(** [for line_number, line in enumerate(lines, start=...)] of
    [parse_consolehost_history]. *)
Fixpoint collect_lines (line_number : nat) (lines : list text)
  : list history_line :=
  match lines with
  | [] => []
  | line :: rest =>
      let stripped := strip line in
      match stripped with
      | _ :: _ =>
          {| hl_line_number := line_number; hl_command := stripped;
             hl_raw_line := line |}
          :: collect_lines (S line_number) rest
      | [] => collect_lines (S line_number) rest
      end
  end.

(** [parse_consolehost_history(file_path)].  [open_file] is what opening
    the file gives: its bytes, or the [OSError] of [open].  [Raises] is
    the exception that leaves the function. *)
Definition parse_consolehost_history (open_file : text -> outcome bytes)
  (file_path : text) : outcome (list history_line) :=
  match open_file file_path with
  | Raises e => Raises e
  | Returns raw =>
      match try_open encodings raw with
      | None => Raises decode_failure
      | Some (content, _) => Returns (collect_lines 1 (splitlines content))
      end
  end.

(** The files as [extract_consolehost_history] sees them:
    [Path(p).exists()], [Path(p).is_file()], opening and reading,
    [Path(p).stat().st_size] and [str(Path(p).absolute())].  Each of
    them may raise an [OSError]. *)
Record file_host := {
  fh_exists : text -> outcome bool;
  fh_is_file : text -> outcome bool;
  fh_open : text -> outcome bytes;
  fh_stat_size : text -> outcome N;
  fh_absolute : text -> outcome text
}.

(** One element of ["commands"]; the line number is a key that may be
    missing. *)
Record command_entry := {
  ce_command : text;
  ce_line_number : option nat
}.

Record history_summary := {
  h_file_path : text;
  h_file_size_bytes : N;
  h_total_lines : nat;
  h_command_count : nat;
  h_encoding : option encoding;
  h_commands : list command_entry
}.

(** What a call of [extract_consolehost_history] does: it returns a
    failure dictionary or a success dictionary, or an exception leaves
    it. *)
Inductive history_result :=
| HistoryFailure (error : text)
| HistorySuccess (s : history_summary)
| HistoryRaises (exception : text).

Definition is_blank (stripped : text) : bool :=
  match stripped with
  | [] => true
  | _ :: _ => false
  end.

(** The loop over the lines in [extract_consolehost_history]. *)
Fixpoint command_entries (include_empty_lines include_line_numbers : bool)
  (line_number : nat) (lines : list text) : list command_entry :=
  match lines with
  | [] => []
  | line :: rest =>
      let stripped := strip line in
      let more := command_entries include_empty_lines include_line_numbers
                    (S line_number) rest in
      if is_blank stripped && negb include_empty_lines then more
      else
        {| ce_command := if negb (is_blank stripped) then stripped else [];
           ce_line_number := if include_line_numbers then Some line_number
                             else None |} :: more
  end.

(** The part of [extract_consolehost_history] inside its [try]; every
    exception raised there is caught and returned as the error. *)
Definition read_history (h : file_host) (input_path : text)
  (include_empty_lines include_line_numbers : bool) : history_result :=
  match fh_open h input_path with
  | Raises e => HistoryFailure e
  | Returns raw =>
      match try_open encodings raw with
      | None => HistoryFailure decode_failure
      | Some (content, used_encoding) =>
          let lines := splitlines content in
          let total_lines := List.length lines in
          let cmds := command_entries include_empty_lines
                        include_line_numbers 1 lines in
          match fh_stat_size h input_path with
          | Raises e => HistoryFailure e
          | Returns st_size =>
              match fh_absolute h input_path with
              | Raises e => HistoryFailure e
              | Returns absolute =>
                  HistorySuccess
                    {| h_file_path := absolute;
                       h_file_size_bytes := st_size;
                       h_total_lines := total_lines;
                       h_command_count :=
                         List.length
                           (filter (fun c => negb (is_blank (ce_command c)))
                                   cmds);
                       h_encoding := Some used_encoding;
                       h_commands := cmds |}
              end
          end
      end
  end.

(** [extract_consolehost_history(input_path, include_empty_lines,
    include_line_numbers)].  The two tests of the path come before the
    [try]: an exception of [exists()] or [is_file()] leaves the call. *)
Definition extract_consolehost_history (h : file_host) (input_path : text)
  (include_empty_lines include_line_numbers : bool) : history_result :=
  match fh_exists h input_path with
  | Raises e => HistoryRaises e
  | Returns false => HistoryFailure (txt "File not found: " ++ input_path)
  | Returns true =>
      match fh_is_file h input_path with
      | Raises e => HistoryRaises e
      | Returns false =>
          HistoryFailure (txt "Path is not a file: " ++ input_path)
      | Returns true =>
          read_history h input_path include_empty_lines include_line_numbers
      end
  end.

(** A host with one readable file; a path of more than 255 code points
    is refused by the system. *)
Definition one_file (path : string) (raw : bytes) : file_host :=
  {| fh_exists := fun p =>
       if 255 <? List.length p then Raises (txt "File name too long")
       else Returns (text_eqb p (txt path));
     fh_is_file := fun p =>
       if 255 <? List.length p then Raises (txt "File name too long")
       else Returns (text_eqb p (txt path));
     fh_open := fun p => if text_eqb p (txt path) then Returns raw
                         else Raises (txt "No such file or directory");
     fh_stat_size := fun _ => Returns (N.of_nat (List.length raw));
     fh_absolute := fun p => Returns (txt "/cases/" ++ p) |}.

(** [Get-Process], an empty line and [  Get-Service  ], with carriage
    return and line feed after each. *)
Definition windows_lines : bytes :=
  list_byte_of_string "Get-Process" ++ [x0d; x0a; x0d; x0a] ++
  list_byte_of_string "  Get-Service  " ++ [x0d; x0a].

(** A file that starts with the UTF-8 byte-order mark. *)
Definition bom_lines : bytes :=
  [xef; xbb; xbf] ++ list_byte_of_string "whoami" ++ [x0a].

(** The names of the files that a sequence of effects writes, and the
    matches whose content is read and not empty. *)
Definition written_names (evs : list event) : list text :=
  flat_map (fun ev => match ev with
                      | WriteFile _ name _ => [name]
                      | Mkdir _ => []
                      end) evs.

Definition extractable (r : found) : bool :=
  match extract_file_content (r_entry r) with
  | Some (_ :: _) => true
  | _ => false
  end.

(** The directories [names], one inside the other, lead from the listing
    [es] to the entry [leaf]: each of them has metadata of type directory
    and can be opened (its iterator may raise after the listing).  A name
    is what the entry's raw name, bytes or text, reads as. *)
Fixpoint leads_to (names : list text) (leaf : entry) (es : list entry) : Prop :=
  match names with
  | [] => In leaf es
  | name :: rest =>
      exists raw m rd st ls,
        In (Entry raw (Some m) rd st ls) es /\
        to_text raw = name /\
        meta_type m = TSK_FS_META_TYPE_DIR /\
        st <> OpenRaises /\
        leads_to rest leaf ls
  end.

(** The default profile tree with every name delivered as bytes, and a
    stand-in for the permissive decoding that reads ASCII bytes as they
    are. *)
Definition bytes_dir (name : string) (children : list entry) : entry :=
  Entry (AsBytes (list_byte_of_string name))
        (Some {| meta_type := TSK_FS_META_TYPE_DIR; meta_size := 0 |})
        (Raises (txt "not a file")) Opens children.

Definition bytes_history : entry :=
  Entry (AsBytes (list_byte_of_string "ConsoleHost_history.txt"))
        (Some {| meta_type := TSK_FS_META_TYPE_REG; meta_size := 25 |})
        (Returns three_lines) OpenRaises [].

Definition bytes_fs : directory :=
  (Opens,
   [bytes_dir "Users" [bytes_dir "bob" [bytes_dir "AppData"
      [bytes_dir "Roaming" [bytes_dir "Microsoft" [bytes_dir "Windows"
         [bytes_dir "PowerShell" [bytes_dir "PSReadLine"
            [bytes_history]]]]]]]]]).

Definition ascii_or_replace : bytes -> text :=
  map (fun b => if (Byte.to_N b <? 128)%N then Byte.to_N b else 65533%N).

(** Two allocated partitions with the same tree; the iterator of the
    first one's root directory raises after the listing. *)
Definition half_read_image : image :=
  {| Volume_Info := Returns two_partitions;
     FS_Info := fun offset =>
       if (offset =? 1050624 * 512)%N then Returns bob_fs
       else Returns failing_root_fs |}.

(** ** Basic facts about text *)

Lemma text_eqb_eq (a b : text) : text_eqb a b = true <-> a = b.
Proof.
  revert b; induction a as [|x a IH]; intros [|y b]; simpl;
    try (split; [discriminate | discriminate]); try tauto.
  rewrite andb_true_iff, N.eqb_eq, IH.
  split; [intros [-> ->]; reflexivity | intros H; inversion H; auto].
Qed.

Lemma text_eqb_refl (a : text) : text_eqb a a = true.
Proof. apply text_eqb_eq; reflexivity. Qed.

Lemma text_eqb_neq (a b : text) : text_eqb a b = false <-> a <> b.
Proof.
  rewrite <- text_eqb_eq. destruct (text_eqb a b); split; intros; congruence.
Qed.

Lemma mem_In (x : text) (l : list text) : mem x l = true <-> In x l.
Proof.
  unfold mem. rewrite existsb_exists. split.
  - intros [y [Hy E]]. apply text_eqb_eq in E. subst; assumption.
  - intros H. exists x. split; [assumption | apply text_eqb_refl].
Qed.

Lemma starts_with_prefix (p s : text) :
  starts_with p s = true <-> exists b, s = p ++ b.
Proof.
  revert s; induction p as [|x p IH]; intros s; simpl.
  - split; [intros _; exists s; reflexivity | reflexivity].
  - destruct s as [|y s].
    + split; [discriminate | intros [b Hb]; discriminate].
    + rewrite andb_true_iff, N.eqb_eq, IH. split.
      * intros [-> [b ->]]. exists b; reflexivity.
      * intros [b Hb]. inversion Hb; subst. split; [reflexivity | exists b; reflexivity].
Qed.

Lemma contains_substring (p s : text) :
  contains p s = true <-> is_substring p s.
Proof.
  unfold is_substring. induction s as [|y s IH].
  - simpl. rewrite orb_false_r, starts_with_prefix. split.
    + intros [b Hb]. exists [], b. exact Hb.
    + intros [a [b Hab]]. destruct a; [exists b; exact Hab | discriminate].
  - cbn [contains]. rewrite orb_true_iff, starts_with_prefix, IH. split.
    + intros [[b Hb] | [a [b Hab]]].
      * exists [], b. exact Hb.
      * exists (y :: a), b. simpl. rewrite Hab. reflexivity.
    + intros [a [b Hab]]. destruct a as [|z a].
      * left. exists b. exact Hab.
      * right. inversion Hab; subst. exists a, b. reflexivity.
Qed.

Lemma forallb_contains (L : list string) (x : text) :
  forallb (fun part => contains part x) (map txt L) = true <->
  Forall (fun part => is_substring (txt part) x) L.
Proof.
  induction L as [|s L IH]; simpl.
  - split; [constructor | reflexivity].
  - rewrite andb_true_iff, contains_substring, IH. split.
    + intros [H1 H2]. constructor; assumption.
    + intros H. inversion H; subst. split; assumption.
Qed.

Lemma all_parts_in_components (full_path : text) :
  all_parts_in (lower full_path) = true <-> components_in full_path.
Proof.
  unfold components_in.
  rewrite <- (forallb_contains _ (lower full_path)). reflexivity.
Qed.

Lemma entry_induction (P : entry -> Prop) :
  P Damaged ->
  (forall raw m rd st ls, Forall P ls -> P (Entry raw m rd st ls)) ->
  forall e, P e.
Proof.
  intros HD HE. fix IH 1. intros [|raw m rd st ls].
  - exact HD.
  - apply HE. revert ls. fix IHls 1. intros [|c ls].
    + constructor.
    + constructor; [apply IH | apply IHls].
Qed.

##############################

Retype word for word everything in the listing above from the line that holds "(error : text)" down to the line that holds "Returns st_size =>". Keep both end lines and leave out the rest.

| HistoryFailure (error : text)
| HistorySuccess (s : history_summary)
| HistoryRaises (exception : text).

Definition is_blank (stripped : text) : bool :=
  match stripped with
  | [] => true
  | _ :: _ => false
  end.

(** The loop over the lines in [extract_consolehost_history]. *)
Fixpoint command_entries (include_empty_lines include_line_numbers : bool)
  (line_number : nat) (lines : list text) : list command_entry :=
  match lines with
  | [] => []
  | line :: rest =>
      let stripped := strip line in
      let more := command_entries include_empty_lines include_line_numbers
                    (S line_number) rest in
      if is_blank stripped && negb include_empty_lines then more
      else
        {| ce_command := if negb (is_blank stripped) then stripped else [];
           ce_line_number := if include_line_numbers then Some line_number
                             else None |} :: more
  end.

(** The part of [extract_consolehost_history] inside its [try]; every
    exception raised there is caught and returned as the error. *)
Definition read_history (h : file_host) (input_path : text)
  (include_empty_lines include_line_numbers : bool) : history_result :=
  match fh_open h input_path with
  | Raises e => HistoryFailure e
  | Returns raw =>
      match try_open encodings raw with
      | None => HistoryFailure decode_failure
      | Some (content, used_encoding) =>
          let lines := splitlines content in
          let total_lines := List.length lines in
          let cmds := command_entries include_empty_lines
                        include_line_numbers 1 lines in
          match fh_stat_size h input_path with
          | Raises e => HistoryFailure e
          | Returns st_size =>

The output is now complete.